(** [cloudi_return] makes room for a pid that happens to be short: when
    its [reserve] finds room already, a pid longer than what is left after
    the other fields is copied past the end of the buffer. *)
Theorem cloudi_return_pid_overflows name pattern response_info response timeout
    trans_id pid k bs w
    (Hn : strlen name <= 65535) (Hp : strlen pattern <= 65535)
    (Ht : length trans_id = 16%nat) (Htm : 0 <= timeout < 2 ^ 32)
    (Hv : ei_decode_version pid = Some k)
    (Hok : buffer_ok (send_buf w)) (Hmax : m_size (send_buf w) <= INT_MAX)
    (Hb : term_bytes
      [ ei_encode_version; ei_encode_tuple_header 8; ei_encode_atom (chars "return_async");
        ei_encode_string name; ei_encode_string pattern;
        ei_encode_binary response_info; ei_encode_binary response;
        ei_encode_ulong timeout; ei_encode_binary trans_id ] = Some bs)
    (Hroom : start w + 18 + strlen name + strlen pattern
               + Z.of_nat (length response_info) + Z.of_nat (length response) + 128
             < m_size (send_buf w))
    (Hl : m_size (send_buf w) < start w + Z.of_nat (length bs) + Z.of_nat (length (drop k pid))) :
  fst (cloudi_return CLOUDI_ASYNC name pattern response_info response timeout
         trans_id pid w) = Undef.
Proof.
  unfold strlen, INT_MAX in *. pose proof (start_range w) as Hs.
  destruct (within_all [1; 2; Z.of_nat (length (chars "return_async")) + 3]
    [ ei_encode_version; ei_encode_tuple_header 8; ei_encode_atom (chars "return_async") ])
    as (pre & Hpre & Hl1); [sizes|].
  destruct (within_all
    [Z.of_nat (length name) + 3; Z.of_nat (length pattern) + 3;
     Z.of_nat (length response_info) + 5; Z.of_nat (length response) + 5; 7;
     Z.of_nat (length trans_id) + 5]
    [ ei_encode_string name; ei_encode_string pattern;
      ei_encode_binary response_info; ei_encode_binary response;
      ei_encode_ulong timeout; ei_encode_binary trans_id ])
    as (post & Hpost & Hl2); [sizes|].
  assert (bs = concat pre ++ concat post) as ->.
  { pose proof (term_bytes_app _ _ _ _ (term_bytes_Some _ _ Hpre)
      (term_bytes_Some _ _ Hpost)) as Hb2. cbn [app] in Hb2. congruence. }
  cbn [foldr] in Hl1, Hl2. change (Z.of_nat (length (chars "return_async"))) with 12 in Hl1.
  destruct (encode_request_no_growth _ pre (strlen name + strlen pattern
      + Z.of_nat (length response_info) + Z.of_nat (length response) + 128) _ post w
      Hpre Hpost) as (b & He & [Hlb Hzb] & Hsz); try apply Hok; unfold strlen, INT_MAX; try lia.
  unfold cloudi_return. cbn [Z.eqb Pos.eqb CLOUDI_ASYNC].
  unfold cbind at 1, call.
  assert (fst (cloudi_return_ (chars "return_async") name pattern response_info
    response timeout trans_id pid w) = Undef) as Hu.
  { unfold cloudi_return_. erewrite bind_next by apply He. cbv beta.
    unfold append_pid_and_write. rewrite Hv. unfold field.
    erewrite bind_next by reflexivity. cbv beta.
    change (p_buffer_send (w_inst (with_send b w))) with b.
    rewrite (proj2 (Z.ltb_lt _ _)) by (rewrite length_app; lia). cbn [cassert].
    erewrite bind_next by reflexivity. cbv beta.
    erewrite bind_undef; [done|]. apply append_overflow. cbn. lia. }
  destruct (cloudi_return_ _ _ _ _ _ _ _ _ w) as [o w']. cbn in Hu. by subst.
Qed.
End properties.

□ □ □

Task details —
From the beginning of the listing above down to the line with "as (pre & Hpre & Hl1); [sizes|].", every line should be restated exactly.

Reply to the task —
(** [cloudi_return] makes room for a pid that happens to be short: when
    its [reserve] finds room already, a pid longer than what is left after
    the other fields is copied past the end of the buffer. *)
Theorem cloudi_return_pid_overflows name pattern response_info response timeout
    trans_id pid k bs w
    (Hn : strlen name <= 65535) (Hp : strlen pattern <= 65535)
    (Ht : length trans_id = 16%nat) (Htm : 0 <= timeout < 2 ^ 32)
    (Hv : ei_decode_version pid = Some k)
    (Hok : buffer_ok (send_buf w)) (Hmax : m_size (send_buf w) <= INT_MAX)
    (Hb : term_bytes
      [ ei_encode_version; ei_encode_tuple_header 8; ei_encode_atom (chars "return_async");
        ei_encode_string name; ei_encode_string pattern;
        ei_encode_binary response_info; ei_encode_binary response;
        ei_encode_ulong timeout; ei_encode_binary trans_id ] = Some bs)
    (Hroom : start w + 18 + strlen name + strlen pattern
               + Z.of_nat (length response_info) + Z.of_nat (length response) + 128
             < m_size (send_buf w))
    (Hl : m_size (send_buf w) < start w + Z.of_nat (length bs) + Z.of_nat (length (drop k pid))) :
  fst (cloudi_return CLOUDI_ASYNC name pattern response_info response timeout
         trans_id pid w) = Undef.
Proof.
  unfold strlen, INT_MAX in *. pose proof (start_range w) as Hs.
  destruct (within_all [1; 2; Z.of_nat (length (chars "return_async")) + 3]
    [ ei_encode_version; ei_encode_tuple_header 8; ei_encode_atom (chars "return_async") ])
    as (pre & Hpre & Hl1); [sizes|].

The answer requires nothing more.